--- To do ---
Output exactly the lines below, starting with the line that has "intros Hdir. unfold pipeline." and going on through the line that has "exists new. split; [|exact Fnew].", both included, and no other lines.

--- Data ---

§ §

(** *** The counts and the members of the classes *)

Lemma sum_size_filter (P : gset string → Prop) `{∀ c, Decision (P c)}
    (classes : list (gset string)) :
  sum_list (size <$> classes)
  = sum_list (size <$> filter P classes)
    + sum_list (size <$> filter (λ c, ¬ P c) classes)
  ∧ length classes
    = length (filter P classes) + length (filter (λ c, ¬ P c) classes).
Proof.
  induction classes as [|c classes [IH1 IH2]]; [done|].
  rewrite !filter_cons. destruct (decide (P c)) as [Hc|Hc].
  - rewrite decide_False by tauto. csimpl. lia.
  - rewrite decide_True by done. csimpl. lia.
Qed.

Lemma sum_size_ge (classes : list (gset string)) :
  Forall (λ c, 2 ≤ size c) classes →
  2 * length classes ≤ sum_list (size <$> classes).
Proof. induction 1 as [|c classes Hc _ IH]; csimpl; lia. Qed.

(** X16: the three counts of the summary of a run.  The total is the sum
    of the count of the equivalent mutants and the count of the
    redundant mutants, every reported class is in exactly one of the two
    lists, and every reported class adds at least one to the total. *)
Theorem counts_split mutants program r :
  run_tce mutants program = Ok r →
  num_total_equivalences r
  = (num_equiv_mutants r + num_redundant_mutants r)%Z
  ∧ length (all_equivalences r)
    = length (equivalent_mutants r) + length (redundant_mutants r)
  ∧ (Z.of_nat (length (all_equivalences r)) ≤ num_total_equivalences r)%Z.
Proof.
  intros (st & Hst & Hinv & ->)%run_tce_Ok.
  cbn [summarize num_total_equivalences num_equiv_mutants
       num_redundant_mutants all_equivalences equivalent_mutants
       redundant_mutants].
  set (classes := deref st <$> nonsingleton_equivalence_classes st).
  destruct (sum_size_filter (λ c, "0" ∈ c) classes) as [Hsum Hlen].
  assert (Forall (λ c, 2 ≤ size c) classes) as Hge.
  { apply Forall_forall. intros c (l & -> & Hl)%list_elem_of_fmap.
    by apply (inv_ns _ Hinv). }
  apply sum_size_ge in Hge. unfold count_duplicates. lia.
Qed.

Lemma counts_split_witness :
  run_tce two_level_mutants two_level_program
  = Ok (summarize (replay (two_level_index_events ++ two_level_baseline_events)
                          init))
  ∧ num_total_equivalences
      (summarize (replay (two_level_index_events ++ two_level_baseline_events)
                         init))
    = (num_equiv_mutants
         (summarize (replay (two_level_index_events
                               ++ two_level_baseline_events) init))
       + num_redundant_mutants
           (summarize (replay (two_level_index_events
                                 ++ two_level_baseline_events) init)))%Z.
Proof.
  assert (run_tce two_level_mutants two_level_program
          = Ok (summarize (replay (two_level_index_events
                                     ++ two_level_baseline_events) init)))
    as Hrun by (by vm_compute).
  split; [done|]. apply (counts_split _ _ _ Hrun).
Defined.
(* ================================================================== *)
(** ** What each function adds to the log *)

Lemma emits_ret {A} (P : event -> Prop) (a : A) : emits P (ret a).
Proof. intros w. exists []. split; [symmetry; apply app_nil_r | constructor]. Qed.

Lemma emits_throw {A} (P : event -> Prop) (e : error) :
  emits P (@throw world A e).
Proof. intros w. exists []. split; [symmetry; apply app_nil_r | constructor]. Qed.

Lemma emits_bind {A B} (P : event -> Prop) (c : M A) (k : A -> M B) :
  emits P c -> (forall a, emits P (k a)) -> emits P (bind c k).
Proof.
  intros Hc Hk w. unfold bind. destruct (Hc w) as [n1 [H1 F1]].
  destruct (c w) as [[a | e] w1]; cbn [snd] in *.
  - destruct (Hk a w1) as [n2 [H2 F2]]. exists (n1 ++ n2)%list. split.
    + now rewrite H2, H1, app_assoc.
    + now apply Forall_app.
  - now exists n1.
Qed.

Lemma emits_promise_catch {A} (P : event -> Prop) (c : M A)
    (h : error -> M A) :
  emits P c -> (forall e, emits P (h e)) -> emits P (promise_catch c h).
Proof.
  intros Hc Hh w. unfold promise_catch. destruct (Hc w) as [n1 [H1 F1]].
  destruct (c w) as [[a | e] w1]; cbn [snd] in *.
  - now exists n1.
  - destruct (Hh e w1) as [n2 [H2 F2]]. exists (n1 ++ n2)%list. split.
    + now rewrite H2, H1, app_assoc.
    + now apply Forall_app.
Qed.

Lemma emits_weaken {A} (P Q : event -> Prop) (c : M A) :
  (forall e, P e -> Q e) -> emits P c -> emits Q c.
Proof.
  intros HPQ Hc w. destruct (Hc w) as [n [H F]]. exists n. split; [exact H|].
  revert F. apply Forall_impl. exact HPQ.
Qed.

Section Emits.

Variable E : env.
Variable P : event -> Prop.

Ltac one_event :=
  intros HP w; repeat case_innermost; cbn [snd log emit with_fs];
  eexists [_]; (split; [reflexivity | now repeat constructor]).

Lemma emits_uuidv4 : emits P (uuidv4 E).
Proof.
  intros w. exists []. split; [symmetry; apply app_nil_r | constructor].
Qed.

Lemma emits_arrayBuffer (r : Z * body_outcome) : emits P (arrayBuffer r).
Proof.
  unfold arrayBuffer. destruct (snd r); [apply emits_throw | apply emits_ret].
Qed.

Lemma emits_mkdirSync (p : string) :
  P (EMkdir p) -> emits P (mkdirSync E p).
Proof. unfold mkdirSync. one_event. Qed.

Lemma emits_writeFileSync (p : string) (b : list Byte.byte) :
  P (EWrite p) -> emits P (writeFileSync E p b).
Proof. unfold writeFileSync. one_event. Qed.

Lemma emits_readdirSync (p : string) :
  P (EReaddir p) -> emits P (readdirSync p).
Proof. unfold readdirSync. one_event. Qed.

Lemma emits_fetch (u : string) : P (EFetch u) -> emits P (fetch E u).
Proof. unfold fetch. one_event. Qed.

Lemma emits_editReply (r : reply) :
  P (EEditReply r) -> emits P (editReply E r).
Proof. unfold editReply. one_event. Qed.

Lemma emits_console_error (l : string) (e : error) :
  P (EConsoleError l e) -> emits P (console_error l e).
Proof. unfold console_error. one_event. Qed.

Lemma emits_getAudioDuration (p : string) :
  P (EProbe p) -> emits P (getAudioDuration E p).
Proof. unfold getAudioDuration. one_event. Qed.

Lemma emits_executeCommand (c : string) :
  P (EExec c) -> (forall l e, P (EConsoleError l e)) ->
  emits P (executeCommand E c).
Proof.
  intros Hc Hl w. unfold executeCommand.
  destruct (child_process E w c) as [[m |] f]; cbn [snd log emit with_fs].
  - eexists [_; _]. rewrite <- app_assoc.
    split; [reflexivity | now repeat constructor].
  - eexists [_]. split; [reflexivity | now repeat constructor].
Qed.

End Emits.

Section EmitsPipeline.

Variable E : env.

Lemma emits_downloadFile (u dir prefix : string) :
  Js.truthy dir = true ->
  emits (download_event dir) (downloadFile E u dir prefix).
Proof.
  intros Hdir. unfold downloadFile.
  apply emits_bind; [now apply emits_fetch | intro r].
  apply emits_bind; [apply emits_arrayBuffer | intro b].
  apply emits_bind; [apply emits_uuidv4 | intro x].
  apply emits_bind; [|intro; apply emits_ret].
  apply emits_writeFileSync. cbn [download_event].
  apply within_child; [exact Hdir | apply download_name_truthy].
Qed.

Lemma emits_validateAudioDuration (dir p label : string) :
  emits (download_event dir) (validateAudioDuration E p label).
Proof.
  unfold validateAudioDuration.
  apply emits_bind; [now apply emits_getAudioDuration | intro d].
  destruct (over_limit d); [apply emits_throw | apply emits_ret].
Qed.

Lemma emits_validateAudioFile (Q : event -> Prop) (file : attachment) :
  emits Q (validateAudioFile file).
Proof.
  unfold validateAudioFile.
  destruct (negb _); [apply emits_throw | apply emits_ret].
Qed.

Lemma emits_processInteractionOptions (i : interaction) (dir : string) :
  Js.truthy dir = true ->
  emits (download_event dir) (processInteractionOptions E i dir).
Proof.
  intros Hdir. unfold processInteractionOptions.
  apply emits_bind; [apply emits_validateAudioFile | intros _].
  apply emits_bind; [apply emits_validateAudioFile | intros _].
  apply emits_bind;
    [destruct (_ && _); [apply emits_throw | apply emits_ret] | intros _].
  apply emits_bind; [now apply emits_downloadFile | intro sp].
  apply emits_bind; [now apply emits_downloadFile | intro tp].
  apply emits_bind; [apply emits_validateAudioDuration | intros _].
  apply emits_bind; [apply emits_validateAudioDuration | intros _].
  apply emits_ret.
Qed.

Lemma emits_executeConversion (command dir : string) :
  emits (conversion_event dir) (executeConversion E command dir).
Proof.
  unfold executeConversion.
  apply emits_bind; [now apply emits_executeCommand | intros _].
  apply emits_bind; [now apply emits_readdirSync | intro entries].
  destruct (find _ entries) as [file |] eqn:Hfind; [|apply emits_throw].
  destruct (negb (Js.truthy file)); [apply emits_throw|].
  apply emits_editReply. cbn [conversion_event content files].
  split; [reflexivity|]. exists file. split; [|reflexivity].
  now apply find_some in Hfind.
Qed.

Lemma emits_report (e : error) : emits report_event (report E e).
Proof.
  unfold report.
  apply emits_bind; [now apply emits_console_error | intros _].
  apply emits_promise_catch; [now apply emits_editReply | intro e'].
  now apply emits_console_error.
Qed.

Lemma emits_pipeline (i : interaction) (dir : string) :
  Js.truthy dir = true -> emits (job_event dir) (pipeline E i dir).
Proof.
  intros Hdir. unfold pipeline. apply emits_bind.
  - apply (emits_weaken (P := download_event dir)); [now left|].
    now apply emits_processInteractionOptions.
  - intro o. apply (emits_weaken (P := conversion_event dir)).
    + intros e He. right. now left.
    + apply emits_executeConversion.
Qed.

Lemma before_cleanup_log (i : interaction) (dir : string) (w : world) :
  Js.truthy dir = true ->
  exists new, log (before_cleanup E i dir w) = (log w ++ new)%list /\
              Forall (job_event dir) new.
Proof.
  intros Hdir. unfold before_cleanup.
  destruct (@emits_pipeline i dir Hdir w) as [n1 [H1 F1]].
  destruct (pipeline E i dir w) as [[[] | e] w1]; cbn [snd] in *.
  - now exists n1.
  - destruct (emits_report e w1) as [n2 [H2 F2]].
    exists (n1 ++ n2)%list. split.
    + now rewrite H2, H1, app_assoc.
    + apply Forall_app. split; [exact F1|].
      revert F2. apply Forall_impl. intros ev Hev. right. now right.
Qed.

Lemma deferReply_log (w w1 : world) (r : outcome unit) :
  deferReply E w = (r, w1) -> log w1 = (log w ++ [EDeferReply])%list.
Proof.
  unfold deferReply. destruct (discord_defer E w); intros H;
    injection H as _ <-; reflexivity.
Qed.

Lemma createTempDir_log (w w1 : world) (r : outcome string) :
  createTempDir E w = (r, w1) ->
  exists p, log w1 = (log w ++ [EMkdir p])%list /\
            forall d, r = Returned d -> p = d.
Proof.
  unfold createTempDir, bind, uuidv4, mkdirSync, ret.
  destruct (fs_unwritable E _ _); intros H; injection H as <- <-;
    eexists; (split; [reflexivity|]); intros d Hd;
    [discriminate | now injection Hd].
Qed.

(** The whole log of a job whose workspace was created. *)
Lemma execute_log (i : interaction) (w w1 w2 : world) (d : string) :
  deferReply E w = (Returned tt, w1) ->
  createTempDir E w1 = (Returned d, w2) ->
  exists new,
    log (snd (execute E i w)) =
    (log w ++ [EDeferReply; EMkdir d] ++ new ++ [ERm d])%list /\
    Forall (job_event d) new.
Proof.
  intros Hdefer Hcreate.
  rewrite (@execute_created E i w w1 w2 d Hdefer Hcreate).
  rewrite rmSync_log.
  destruct (@before_cleanup_log i d w2 (createTempDir_truthy _ _ Hcreate))
    as [new [Hnew Fnew]].
  destruct (createTempDir_log _ Hcreate) as [p [Hp Hpd]].
  rewrite (Hpd d eq_refl) in Hp.
  exists new. split; [|exact Fnew].
  rewrite Hnew, Hp, (deferReply_log _ Hdefer), <- !app_assoc. reflexivity.
Qed.

End EmitsPipeline.

(* ================================================================== *)
(** ** The job boundary *)

(** X1. [execute] catches every failure of the pipeline: it rejects only
    when the acknowledgement is rejected, and then with that error, or when
    the final removal of the workspace throws, and then with the error of
    the removal; when the workspace could not be created it resolves. *)
Theorem execute_rejects_only_at_its_ends
    (E : env) (i : interaction) (w : world) :
  match deferReply E w with
  | (Thrown e, _) => fst (execute E i w) = Thrown e
  | (Returned _, w1) =>
      match createTempDir E w1 with
      | (Thrown _, _) => fst (execute E i w) = Returned tt
      | (Returned d, w2) =>
          fst (execute E i w) = fst (rmSync E d (before_cleanup E i d w2)) /\
          (fs_unwritable E (before_cleanup E i d w2) d = None ->
           fst (execute E i w) = Returned tt)
      end
  end.
Proof.
  destruct (deferReply E w) as [[[] | e] w1] eqn:Hdefer.
  - destruct (createTempDir E w1) as [[d | e] w2] eqn:Hcreate.
    + rewrite (@execute_created E i w w1 w2 d Hdefer Hcreate).
      split; [reflexivity|]. intros Hfree.
      exact (proj1 (rmSync_permitted _ _ _ Hfree)).
    + now rewrite (@execute_not_created E i w w1 w2 e Hdefer Hcreate).
  - now rewrite (@execute_not_deferred E i w w1 e Hdefer).
Qed.

Lemma execute_rejects_only_at_its_ends_witness :
  let i := Sample.request "a.wav" "b.mp3" false None None in
  fst (execute
         (Sample.environment Sample.serves (Sample.seconds 10%float)
            (Sample.produces "T" []) None) i Sample.empty_world) =
    Returned tt /\
  fst (execute SampleRun.locked i Sample.empty_world) =
    Thrown (IOError "EBUSY: resource busy or locked, rmdir") /\
  fst (execute SampleRun.unacknowledged i Sample.empty_world) =
    Thrown (ReplyError "Unknown interaction").
Proof.
  cbv zeta. split; [|split].
  - exact (proj2 (@execute_rejects_only_at_its_ends
                    (Sample.environment Sample.serves
                       (Sample.seconds 10%float) (Sample.produces "T" [])
                       None)
                    (Sample.request "a.wav" "b.mp3" false None None)
                    Sample.empty_world) eq_refl).
  - exact (proj1 (@execute_rejects_only_at_its_ends SampleRun.locked
                    (Sample.request "a.wav" "b.mp3" false None None)
                    Sample.empty_world)).
  - exact (@execute_rejects_only_at_its_ends SampleRun.unacknowledged
             (Sample.request "a.wav" "b.mp3" false None None)
             Sample.empty_world).
Defined.

Lemma edits_app (a b : list event) : edits (a ++ b) = edits a + edits b.
Proof. unfold edits. now rewrite filter_app, length_app. Qed.

Lemma edits_download (dir : string) (l : list event) :
  Forall (download_event dir) l -> edits l = 0.
Proof.
  induction 1 as [|e l He _ IH]; [reflexivity|].
  destruct e; try contradiction; exact IH.
Qed.

Section Replies.

Variable E : env.
Hypothesis accepted : forall w r, discord_edit E w r = None.

Lemma edits_executeConversion (command dir : string) (w : world) :
  edits (log (snd (executeConversion E command dir w))) =
  edits (log w) +
  match fst (executeConversion E command dir w) with
  | Returned _ => 1
  | Thrown _ => 0
  end.
Proof.
  unfold executeConversion, bind, executeCommand, readdirSync, editReply,
    throw.
  repeat (case_innermost;
          cbn [fst snd log emit with_fs]; rewrite ?accepted in * );
    try discriminate;
    cbn [fst snd log emit with_fs]; rewrite ?edits_app; cbn; lia.
Qed.

Lemma edits_report (e : error) (w : world) :
  edits (log (snd (report E e w))) = edits (log w) + 1.
Proof.
  unfold report, bind, promise_catch, console_error, editReply.
  rewrite accepted. cbn [snd log emit]. rewrite !edits_app.
  unfold edits. cbn [filter is_edit List.length]. lia.
Qed.

Lemma edits_pipeline (i : interaction) (dir : string) (w : world) :
  Js.truthy dir = true ->
  edits (log (snd (pipeline E i dir w))) =
  edits (log w) +
  match fst (pipeline E i dir w) with
  | Returned _ => 1
  | Thrown _ => 0
  end.
Proof.
  intros Hdir. unfold pipeline, bind.
  destruct (@emits_processInteractionOptions E i dir Hdir w)
    as [new [Hnew Fnew]].
  destruct (processInteractionOptions E i dir w) as [[o | e] w1];
    cbn [fst snd] in *.
  - rewrite edits_executeConversion, Hnew, edits_app,
      (edits_download Fnew).
    destruct (executeConversion E _ dir w1) as [[] ?]; cbn [fst]; lia.
  - rewrite Hnew, edits_app, (edits_download Fnew). lia.
Qed.
(** * Weather MCP server: the TTL response cache and the request dispatcher

    A shallow embedding of [tools/common.py] (cache key derivation, the
    process-wide TTL cache, [make_weather_request]) and of the tool functions
    built on it ([tools/get_current_weather.py], [tools/compare_weather.py]
    and their four siblings), followed by the properties of the cache and of
    the dispatcher.

    Modelling conventions.
    - A Python [str] is a Rocq [string]; every character stands for the code
      point of the same number (0..255).
    - A Python [int] is a [Z].  A Python [float] is carried by its [repr]
      (the shortest decimal text that reads back as the same double), so
      [15.5] is [JFloat "15.5"]; no arithmetic is ever done on payload floats.
    - Wall-clock readings ([datetime.now().timestamp()]) are rationals, in
      seconds; the rounding of the float subtraction [now - storedAt] is not
      modelled.
    - A Python [dict] is an association list in insertion order whose keys are
      pairwise distinct.
    - Payload objects returned by [response.json()] live in a heap and are
      referred to by location, because the cache and the caller share them. *)

From Stdlib Require Import Ascii String QArith Lqa DecimalString DecimalPos DecimalZ.
From stdpp Require Import gmap strings list fin_maps sorting.

Set Warnings "-register-all".
Local Open Scope string_scope.
Local Open Scope Z_scope.

(** ** Python values *)

Module Py.

Inductive json : Type :=
| JNull
| JBool (b : bool)
| JInt (n : Z)
| JFloat (repr : string)
| JStr (s : string)
| JList (xs : list json)
| JDict (items : list (string * json)).

(** A dict: items in insertion order. *)
Definition dict : Type := list (string * json).

(** Keys of a Python dict are pairwise distinct. *)
Definition dict_wf (d : dict) : Prop := NoDup d.*1.

(** [d.get(k)] without default, as an option. *)
Fixpoint dict_lookup (k : string) (d : dict) : option json :=
  match d with
  | [] => None
  | (k', v) :: d' => if decide (k' = k) then Some v else dict_lookup k d'
  end.

(** [d[k] = v]: replaces the value in place when [k] is a key, appends the
    item otherwise. *)
Fixpoint dict_set (k : string) (v : json) (d : dict) : dict :=
  match d with
  | [] => [(k, v)]
  | (k', v') :: d' =>
      if decide (k' = k) then (k', v) :: d' else (k', v') :: dict_set k v d'
  end.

§ §

--- Your response ---
  intros Hdir. unfold pipeline. apply emits_bind.
  - apply (emits_weaken (P := download_event dir)); [now left|].
    now apply emits_processInteractionOptions.
  - intro o. apply (emits_weaken (P := conversion_event dir)).
    + intros e He. right. now left.
    + apply emits_executeConversion.
Qed.

Lemma before_cleanup_log (i : interaction) (dir : string) (w : world) :
  Js.truthy dir = true ->
  exists new, log (before_cleanup E i dir w) = (log w ++ new)%list /\
              Forall (job_event dir) new.
Proof.
  intros Hdir. unfold before_cleanup.
  destruct (@emits_pipeline i dir Hdir w) as [n1 [H1 F1]].
  destruct (pipeline E i dir w) as [[[] | e] w1]; cbn [snd] in *.
  - now exists n1.
  - destruct (emits_report e w1) as [n2 [H2 F2]].
    exists (n1 ++ n2)%list. split.
    + now rewrite H2, H1, app_assoc.
    + apply Forall_app. split; [exact F1|].
      revert F2. apply Forall_impl. intros ev Hev. right. now right.
Qed.

Lemma deferReply_log (w w1 : world) (r : outcome unit) :
  deferReply E w = (r, w1) -> log w1 = (log w ++ [EDeferReply])%list.
Proof.
  unfold deferReply. destruct (discord_defer E w); intros H;
    injection H as _ <-; reflexivity.
Qed.

Lemma createTempDir_log (w w1 : world) (r : outcome string) :
  createTempDir E w = (r, w1) ->
  exists p, log w1 = (log w ++ [EMkdir p])%list /\
            forall d, r = Returned d -> p = d.
Proof.
  unfold createTempDir, bind, uuidv4, mkdirSync, ret.
  destruct (fs_unwritable E _ _); intros H; injection H as <- <-;
    eexists; (split; [reflexivity|]); intros d Hd;
    [discriminate | now injection Hd].
Qed.

(** The whole log of a job whose workspace was created. *)
Lemma execute_log (i : interaction) (w w1 w2 : world) (d : string) :
  deferReply E w = (Returned tt, w1) ->
  createTempDir E w1 = (Returned d, w2) ->
  exists new,
    log (snd (execute E i w)) =
    (log w ++ [EDeferReply; EMkdir d] ++ new ++ [ERm d])%list /\
    Forall (job_event d) new.
Proof.
  intros Hdefer Hcreate.
  rewrite (@execute_created E i w w1 w2 d Hdefer Hcreate).
  rewrite rmSync_log.
  destruct (@before_cleanup_log i d w2 (createTempDir_truthy _ _ Hcreate))
    as [new [Hnew Fnew]].
  destruct (createTempDir_log _ Hcreate) as [p [Hp Hpd]].
  rewrite (Hpd d eq_refl) in Hp.
  exists new. split; [|exact Fnew].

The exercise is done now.